(* ===== verification/TelemetryTheorems.v ===== *)
(** * Theorems on the set-up of tracing

    What the environment adds to a configuration, what [init] installs and that
    it installs once, how the log filter is changed, and that every span is
    observed once with its own latency. *)
From S2P Require Import Prelude Bytes Platform World Telemetry.
Open Scope Z_scope.

Section config.
Context {PF : Platform} {TR : Tracing}.

(** The level [with_env] sets, or [None] when it panics. *)
Definition env_level (env : gmap string os_str) (field : option Level) : option (option Level) :=
  match env_lookup "TOKIO_SPAN_LEVEL" env with
  | Some s => Some <$> Level_from_str s
  | None => Some field
  end.

Lemma or_set_orb c f : or_set c f = c || f.
Proof. by destruct c. Qed.

Lemma with_env_level c p :
  (forall c' p', with_env c p = (Ret c', p') ->
     p' = p /\ env_level (p_env p) (span_level c) = Some (span_level c')) /\
  (env_level (p_env p) (span_level c) = None ->
     with_env c p = (Panicked "Cannot parse TOKIO_SPAN_LEVEL", p)).
Proof.
  unfold with_env, env_level, bind, gets, expect, ret, panic.
  destruct (env_lookup "TOKIO_SPAN_LEVEL" _) as [s|]; simpl.
  - destruct (Level_from_str s); simpl; split; by intros; simplify_eq/=.
  - split; by intros; simplify_eq/=.
Qed.

(** [with_env] turns options on and never off, takes the log file and the
    span level from the environment when they are there, touches nothing else,
    panics exactly on a level that does not parse, and applying it a second
    time changes nothing. *)
Theorem with_env_spec (c : TelemetryConfig) (p : Process) :
  match env_level (p_env p) (span_level c) with
  | None => with_env c p = (Panicked "Cannot parse TOKIO_SPAN_LEVEL", p)
  | Some level => exists c',
      with_env c p = (Ret c', p) /\ with_env c' p = (Ret c', p) /\
      span_level c' = level /\
      service_name c' = service_name c /\ log_string c' = log_string c /\
      panic_hook c' = panic_hook c /\ prom_registry c' = prom_registry c /\
      log_file c' = match env_lookup "RUST_LOG_FILE" (p_env p) with
                    | Some f => Some f | None => log_file c end /\
      enable_jaeger c' = env_is_ok "TOKIO_JAEGER" (p_env p) || enable_jaeger c /\
      tokio_console c' = env_is_ok "TOKIO_CONSOLE" (p_env p) || tokio_console c /\
      json_log_output c' = env_is_ok "ENABLE_JSON_LOGS" (p_env p) || json_log_output c /\
      chrome_trace_output c' = env_is_ok "TOKIO_CHROME" (p_env p) || chrome_trace_output c /\
      crash_on_panic c' = env_is_ok "CRASH_ON_PANIC" (p_env p) || crash_on_panic c
  end.
Proof.
  unfold env_level, with_env, bind, gets, expect, ret, panic.
  destruct (env_lookup "TOKIO_SPAN_LEVEL" _) as [s|]; simpl.
  2: { eexists. split; [reflexivity|]. simpl. rewrite !or_set_orb, !orb_assoc, !orb_diag.
       split_and!; try done. by destruct (env_lookup "RUST_LOG_FILE" _). }
  destruct (Level_from_str s) as [l|]; simpl; [|done].
  eexists. split; [reflexivity|]. simpl. rewrite !or_set_orb, !orb_assoc, !orb_diag.
  split_and!; try done. by destruct (env_lookup "RUST_LOG_FILE" _).
Qed.

(** ** [init] *)

(** The log filter a process starts with: RUST_LOG, else the configured one. *)
Definition initial_filter (c : TelemetryConfig) (p : Process) : EnvFilter :=
  match EnvFilter_try_from_default_env (p_env p) with
  | Ok f => f
  | Err _ => EnvFilter_new (default "info" (log_string c))
  end.

Definition latency_factor (num_buckets : Z) : f64 :=
  powf (f64_div TOP_LATENCY_IN_NS LOWEST_LATENCY_IN_NS) (f64_div (f64_of_Z 1) (f64_of_Z num_buckets)).
(* ===== verification/Codec.v ===== *)
(** * The bincode codec (mysten-network/src/codec.rs)

    An encoder that writes a message into tonic's buffer and a decoder that
    reads one back.  The buffers and bincode are parameters. *)
From S2P Require Import Prelude Bytes Platform.
Open Scope Z_scope.

(** tonic's [DecodeBuf], as the [Buf] of the bytes crate. *)
Class DecodeBuf (B : Type) : Type := {
  has_remaining : B -> bool;
  chunk : B -> bytes;
  advance : Z -> B -> B;
}.

(** [chunk] is a prefix of what remains, empty only at the end; [advance] drops
    from the front. *)
Class DecodeBufLaws (B : Type) `{!DecodeBuf B} : Type := {
  remaining : B -> bytes;
  has_remaining_spec b : has_remaining b = bool_decide (remaining b <> []);
  chunk_prefix b : exists rest, remaining b = chunk b ++ rest;
  chunk_nonempty b : remaining b <> [] -> chunk b <> [];
  advance_spec n b :
    0 <= n <= Z.of_nat (length (remaining b)) -> remaining (advance n b) = drop (Z.to_nat n) (remaining b);
}.

(** [bincode::serialize_into(writer, item)]: what is written, also on failure. *)
Class SerializeInto (T : Type) : Type := {
  serialize_into : T -> bytes -> result unit bincode_error * bytes;
}.

(** It appends what [bincode::serialize] answers; [deserialize] ignores the
    bytes after the value. *)
Class BincodeLaws (T : Type) `{!Serde T, !SerializeInto T} : Prop := {
  serialize_into_ok (t : T) b out : ser_val t = Ok b -> serialize_into t out = (Ok tt, out ++ b);
  serialize_into_err (t : T) e out : ser_val t = Err e -> (serialize_into t out).1 = Err e;
  deserialize_trailing (t : T) b rest : ser_val t = Ok b -> de_val (b ++ rest) = Ok t;
}.

(** A [Status] by its code and message. *)
Inductive Status : Type := Status_internal (message : string).

Section codec.
Context {PF : Platform}.

(** [BincodeEncoder::encode] into the buffer [buf]. *)
Definition encode {T} `{!SerializeInto T} (item : T) : comp bytes (result unit Status) :=
  fun buf =>
    let (r, buf') := serialize_into item buf in
    (Ret (map_err (fun e => Status_internal (bincode_display e)) r), buf').

(** [BincodeDecoder::decode]. *)
Definition decode {U B} `{!Serde U, !DecodeBuf B} : comp B (result (option U) Status) :=
  more <- gets has_remaining ;;
  if negb more then ret (Ok None)
  else
    chunk <- gets chunk ;;
    item <-? ret (map_err (fun e => Status_internal (bincode_display e)) (de_val chunk)) ;;
    modify (advance (Z.of_nat (length chunk))) ;;
    ret (Ok (Some item)).

(** [BincodeCodec<T, U>]: what it encodes and decodes, with an encoder and a
    decoder that hold nothing. *)
Record BincodeCodec (T U : Type) : Type := BincodeCodec_default {}.
Record BincodeEncoder (T : Type) : Type := mkBincodeEncoder {}.
Record BincodeDecoder (U : Type) : Type := mkBincodeDecoder {}.

Definition encoder {T U} (_ : BincodeCodec T U) : BincodeEncoder T := mkBincodeEncoder T.
Definition decoder {T U} (_ : BincodeCodec T U) : BincodeDecoder U := mkBincodeDecoder U.

(** tonic asks a decoder for messages until it answers [None] or fails. *)
Fixpoint decode_all {U B} `{!Serde U, !DecodeBuf B} (fuel : nat) :
    comp B (option (list U * option Status)) :=
  match fuel with
  | O => ret None
  | S fuel' =>
      r <- decode (U := U) ;;
      match r with
      | Ok None => ret (Some ([], None))
      | Err e => ret (Some ([], Some e))
      | Ok (Some item) =>
          rest <- decode_all fuel' ;;
          ret ((fun x => (item :: x.1, x.2)) <$> rest)
      end
  end.

(** ** Theorems *)

Section laws.
Context {B : Type} `{!DecodeBuf B} {BL : DecodeBufLaws B}.
Context {T : Type} `{!Serde T, !SerializeInto T} {SL : BincodeLaws T}.
Set Default Proof Using "Type*".

(** Each outcome of [decode]. *)
Lemma decode_cases (b : B) :
  (remaining b = [] /\ decode (U := T) b = (Ret (Ok None), b)) \/
  (exists e, remaining b <> [] /\ de_val (T := T) (chunk b) = Err e /\
     decode (U := T) b = (Ret (Err (Status_internal (bincode_display e))), b)) \/
  (exists t, remaining b <> [] /\ de_val (chunk b) = Ok t /\
     decode (U := T) b = (Ret (Ok (Some t)), advance (Z.of_nat (length (chunk b))) b)).
Proof.
  unfold decode, bind, gets. rewrite has_remaining_spec.
  destruct (decide (remaining b = [])) as [He|He].
  - left. rewrite bool_decide_false by (intros []; done). done.
  - right. rewrite bool_decide_true by done. simpl. unfold try_bind, bind, ret.
    destruct (de_val (chunk b)) as [t|e] eqn:Hd; simpl; [right|left]; by eexists.
Qed.

(** A chunk that was decoded is gone. *)
Lemma advance_chunk (b : B) :
  remaining b <> [] ->
  (length (remaining (advance (Z.of_nat (length (chunk b))) b)) < length (remaining b))%nat.
Proof.
  intros Hb. destruct (chunk_prefix b) as [rest Hr].
  pose proof (chunk_nonempty b Hb) as Hc.
  rewrite advance_spec by (rewrite Hr, length_app; lia).
  rewrite length_drop, Nat2Z.id. destruct (chunk b); [done|].
  rewrite Hr, length_app. simpl. lia.
Qed.

(** C24: decoding a buffer ends: every message consumes bytes, so after at most
    one call per byte and one more the decoder has answered [None] or an error,
    whatever the chunks are and whatever they hold. *)
Theorem decode_terminates (b : B) (fuel : nat) :
  (length (remaining b) < fuel)%nat ->
  exists items err b', decode_all (U := T) fuel b = (Ret (Some (items, err)), b') /\
    (length items + length (remaining b') <= length (remaining b))%nat.
Proof.
  revert b. induction fuel as [|fuel IH]; intros b Hf; [lia|]. simpl.
  destruct (decode_cases b) as [[He Hd]|[(e & Hb & _ & Hd)|(t & Hb & _ & Hd)]];
    rewrite (bind_run _ _ _ _ _ Hd).
  - eexists _, _, _. split; [reflexivity|]. simpl. lia.
  - eexists _, _, _. split; [reflexivity|]. simpl. lia.
  - pose proof (advance_chunk b Hb).
    destruct (IH (advance (Z.of_nat (length (chunk b))) b)) as (items & err & b' & Ha & Hl); [lia|].
    rewrite (bind_run _ _ _ _ _ Ha). eexists _, _, _. split; [reflexivity|]. simpl. lia.
Qed.

(** C23: a message is read back from what the encoder wrote: encoding appends to
    the buffer, and decoding a buffer that holds these bytes in one chunk answers
    the message and consumes it, also when bytes follow, which are lost; but a
    message of no bytes at all, such as the unit value, is answered [None], as
    if there were no message; one that does not serialize is an internal status. *)
Theorem codec_roundtrip (t : T) (out : bytes) (b : B) (rest : bytes) :
  chunk b = remaining b ->
  match ser_val t with
  | Ok bs =>
      encode t out = (Ret (Ok tt), out ++ bs) /\
      (remaining b = bs ++ rest -> remaining b <> [] ->
       exists b', decode (U := T) b = (Ret (Ok (Some t)), b') /\ remaining b' = [] /\
                  decode (U := T) b' = (Ret (Ok None), b')) /\
      (bs = [] -> remaining b = bs -> decode (U := T) b = (Ret (Ok None), b))
  | Err e => (encode t out).1 = Ret (Err (Status_internal (bincode_display e)))
  end.
Proof.
  intros Hchunk. destruct (ser_val t) as [bs|e] eqn:Hs; unfold encode.
  2: { pose proof (serialize_into_err t e out Hs). destruct (serialize_into t out). by simplify_eq/=. }
  rewrite (serialize_into_ok t bs out Hs). split; [done|]. split.
  2: { intros -> Hb. by destruct (decode_cases b) as [[_ ?]|[(? & ? & _)|(? & ? & _)]]. }
  intros Hb Hne.
  destruct (decode_cases b) as [[? _]|[(e & _ & Hd & _)|(t' & _ & Hd & Hdec)]]; [done| |].
  - rewrite Hchunk, Hb, (deserialize_trailing t bs rest Hs) in Hd. done.
  - rewrite Hchunk, Hb, (deserialize_trailing t bs rest Hs) in Hd. simplify_eq.
    eexists. split; [exact Hdec|].
    assert (remaining (advance (Z.of_nat (length (chunk b))) b) = []) as Hr.
    { rewrite advance_spec by (rewrite Hchunk; lia). by rewrite Nat2Z.id, Hchunk, drop_all. }
    split; [done|]. by destruct (decode_cases (advance (Z.of_nat (length (chunk b))) b))
      as [[_ ?]|[(? & ? & _)|(? & ? & _)]].
Qed.

End laws.

End codec.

### Activity
In the listing above, find the line with "if there were" and the line with "decode (U := T) b'", then reproduce both and every line between them exactly.

### Problem solution
    if there were no message; one that does not serialize is an internal status. *)
Theorem codec_roundtrip (t : T) (out : bytes) (b : B) (rest : bytes) :
  chunk b = remaining b ->
  match ser_val t with
  | Ok bs =>
      encode t out = (Ret (Ok tt), out ++ bs) /\
      (remaining b = bs ++ rest -> remaining b <> [] ->
       exists b', decode (U := T) b = (Ret (Ok (Some t)), b') /\ remaining b' = [] /\
                  decode (U := T) b' = (Ret (Ok None), b')) /\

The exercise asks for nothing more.